Filtering on aggregated values


#1

Hi all, I'm a newbie in elasticsearch, so I apologise if my question is incorrect, too simple ...
I have a type called "individual", also have a type "income", individual has many incomes.
income type contains fileds date and sum.

I need to build query that allows to answer next question:
What is the count of individuals that have total income ( total income = sum of all sum field values of individual) in range {min_range_value} - {max_range_value} during the period {start_date} - {end_date}

Should I map theese types as parent/child or I need nested ?
What way should I choose to implement request (filtering/scripting) ?
Greate thanks for any ideas or keywords for googling !

{
"query": {
"bool": {
"filter": [
{
"script": {
"script": {
"source": "def s = 0; for (p in params['_source'].incomes) { s = s + p.sum; } return s > params.min_inco> me_sum;",
"lang": "painless",
"params": {
"min_income_sum": 5000
}
}
}
}
]
}
}
}
this query returns nothing


(Zachary Tong) #2

How many users do you have?
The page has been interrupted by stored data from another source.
(** ** Examples *)

#[export] Program Instance plain_bcrypt : Bcrypt | 100 := {|
  CompareHashAndPassword hash password := bool_decide (hash = "h:" +:+ password);
  GenerateFromPassword salt password :=
    if 72 <? str_len password then Err (ErrMsg "bcrypt: password length exceeds 72 bytes")
    else Ok ("h:" +:+ password) |}.
Next Obligation.
  intros salt password hash. simpl. destruct (72 <? str_len password); [done|]. intros [= <-].
  by apply bool_decide_eq_true.
Qed.

Module ConsoleExamples.
Definition secret : string := Totp.EncodeToString "secret".

Definition user_row (name role : string) (totp : bool) : UserRow := {|
  ur_Username := name; ur_PasswordHash := "h:pw-" +:+ name; ur_Role := role; ur_IsActive := true;
  ur_CreatedAt := 0; ur_LastLoginAt := None; ur_LastLoginIP := None; ur_TOTPEnabled := totp;
  ur_TOTPSecret := if totp then secret else ""; ur_TOTPConfirmedAt := None;
  ur_TOTPGraceStartedAt := None; ur_TOTPLastStep := 0; ur_SessionVersion := 1 |}.

(** An administrator with a second factor and a reader without. *)
Definition team : Accounts := {|
  users := {[1 := user_row "ana" "admin" true; 2 := user_row "leo" "reader" false]};
  last_user := 2; push_owners := {[7 := 2]}; telegram_owners := ∅; revoked := ∅ |}.

Definition start : Console := {|
  accounts := team; attempt_log := {| log_rows := []; log_last := 0 |};
  ban_state := Build_Bans ∅ ∅; challenges := ∅; code_attempts := ∅;
  password_failures := ∅; notices := {| lastByIP := ∅; sent := []; suppressed := 0 |};
  outbox := []; audit_rows := []; email_cfg := Ok defaultEmailConfig |}.

Definition request (v : Values) (form : list (string * string)) (now : Time) (raw : list Z) :
    WebRequest := {|
  rq_sess := returned v; rq_ip := "198.51.100.1"; rq_agent := "test"; rq_details := "{}";
  rq_form := list_to_map form; rq_id := ""; rq_get := false; rq_uri := "/login"; rq_json := false;
  rq_refused := "/"; rq_now := now; rq_raw := Ok raw; rq_saved := Ok () |}.

Definition password_form (name : string) : list (string * string) :=
  [("username", name); ("password", "pw-" +:+ name); ("next", "/alerts")].

Definition hammer : option Config := Some ex_config.

Definition leo_login : result Reply * Console :=
  run (LoginPost None hammer true (request ∅ (password_form "leo") (100 * Second) [1])) start.

Definition ana_password : result Reply * Console :=
  run (LoginPost None hammer true (request ∅ (password_form "ana") (100 * Second) [2])) start.

Definition cookie_of (r : result Reply) : Values :=
  match r with Ok {| cookie := Some (Keep v) |} => v | _ => ∅ end.

(** The code of the step of the clock, with the challenge of [ana_password]. *)
Definition code_request (now : Time) (raw : Z) : WebRequest :=
  request (cookie_of ana_password.1) [("code", generateCode "secret" 3)] now [raw].

Definition ana_login : result Reply * Console :=
  run (Login2FAPost None hammer true (code_request (110 * Second) 3)) ana_password.2.

Definition target_of (r : result Reply) : string :=
  match r with Ok {| answer := Redirect t |} => t | _ => "" end.
End ConsoleExamples.


Lemma session_needs_password_witness :
  signed_in (ConsoleExamples.cookie_of ConsoleExamples.leo_login.1) = true ∧
  ∃ row, users ConsoleExamples.team !! 2 = Some row ∧ ur_TOTPEnabled row = false ∧
    CompareHashAndPassword (ur_PasswordHash row) "pw-leo" = true.
Proof.
  assert (signed_in (ConsoleExamples.cookie_of ConsoleExamples.leo_login.1) = true) as Hs
    by (vm_compute; reflexivity).
  assert ((UserID (returned (ConsoleExamples.cookie_of ConsoleExamples.leo_login.1))).1 = 2) as Hu
    by (vm_compute; reflexivity).
  split; [exact Hs|].
  pose proof (always_run _ _ _ (session_needs_password None ConsoleExamples.hammer true
    (ConsoleExamples.request ∅ (ConsoleExamples.password_form "leo") (100 * Second) [1])
    ConsoleExamples.start)) as Hneeds.
  change (run _ ConsoleExamples.start) with ConsoleExamples.leo_login in Hneeds.
  destruct ConsoleExamples.leo_login as [[[a [[v|]|]]|e] w'] eqn:Hl; try discriminate Hs.
  cbn [fst snd ConsoleExamples.cookie_of] in *.
  destruct (Hneeds _ v eq_refl eq_refl Hs) as (_ & id & row & Hr & _ & _ & Hpw & Ht & _ & Hid & _).
  rewrite Hu in Hid. subst id. by exists row.
Defined.

Lemma session_needs_code_witness :
  signed_in (ConsoleExamples.cookie_of ConsoleExamples.ana_login.1) = true ∧
  challenges ConsoleExamples.ana_password.2 ≠ ∅ ∧
  ∃ row, users (accounts ConsoleExamples.ana_login.2) !! 1 = Some row ∧ 3 ≤ ur_TOTPLastStep row.
Proof.
  assert (signed_in (ConsoleExamples.cookie_of ConsoleExamples.ana_login.1) = true) as Hs
    by (vm_compute; reflexivity).
  assert ((UserID (returned (ConsoleExamples.cookie_of ConsoleExamples.ana_login.1))).1 = 1) as Hu
    by (vm_compute; reflexivity).
  assert (ValidateStep (generateCode "secret" 3) ConsoleExamples.secret (110 * Second) = (3, true))
    as Hval by (vm_compute; reflexivity).
  split; [exact Hs|]. split; [vm_compute; discriminate|].
  pose proof (always_run _ _ _ (session_needs_code None ConsoleExamples.hammer true
    (ConsoleExamples.code_request (110 * Second) 3) ConsoleExamples.ana_password.2
    ltac:(vm_compute; reflexivity))) as Hneeds.
  change (run _ ConsoleExamples.ana_password.2) with ConsoleExamples.ana_login in Hneeds.
  destruct ConsoleExamples.ana_login as [[[a [[v|]|]]|e] w'] eqn:Hl; try discriminate Hs.
  cbn [fst snd ConsoleExamples.cookie_of] in *.
  destruct (Hneeds _ v eq_refl eq_refl Hs) as
    (c & row & sec & st & row' & _ & _ & _ & _ & Hr & _ & _ & _ & Hsec & Hv & _ & Hr' & Hst & _ & Hid).
  rewrite Hu in Hid. rewrite <-Hid in Hr, Hr'. exists row'. split; [exact Hr'|].
  assert (sec = ConsoleExamples.secret) as ->.
  { assert (users (accounts ConsoleExamples.ana_password.2) !! 1 =
      Some (ConsoleExamples.user_row "ana" "admin" true)) as Hana by (vm_compute; reflexivity).
    rewrite Hana in Hr. injection Hr as <-. vm_compute in Hsec. vm_compute. congruence. }
  assert (FormValue (ConsoleExamples.code_request (110 * Second) 3) "code" = generateCode "secret" 3)
    as Hform by (vm_compute; reflexivity).
  rewrite Hform in Hv. change (rq_now _) with (110 * Second) in Hv. rewrite Hval in Hv.
  by injection Hv as <-.
Defined.

(** Two browsers present the code at the same time. *)
Definition rival_codes (n : nat) : LoginRequest :=
  Post2FA (ConsoleExamples.code_request (110 * Second) (3 + Z.of_nat n)).
Definition code_turns : list (nat * list (option error)) :=
  concat (repeat [(0%nat, []); (1%nat, [])] 12).
Definition code_race : pool (T := Console) Reply :=
  (run_pool code_turns (λ n, serve_login None ConsoleExamples.hammer true (rival_codes n))
    ConsoleExamples.ana_password.2).1.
If you have a reasonably small number of users, you could do:

query:
  range:
    gte: start_date
    lte: end_date
aggregations:
  terms:
    field: user_id
  aggregations:
    sum:
      field: incomes
    bucket_selector:
      script: income_sums > 5000

E.g. a query finds all documents that are within the time range you care about. Then a terms aggregation partitions each user into their own bucket. For each bucket you then calculate the sum of the incomes, and use a bucket_selector pipeline aggregation to filter out any bucket that doesn't match the threshold.

Then you can count the number of remaining buckets (or use a stats_bucket to count them).


#3

thanks a lot!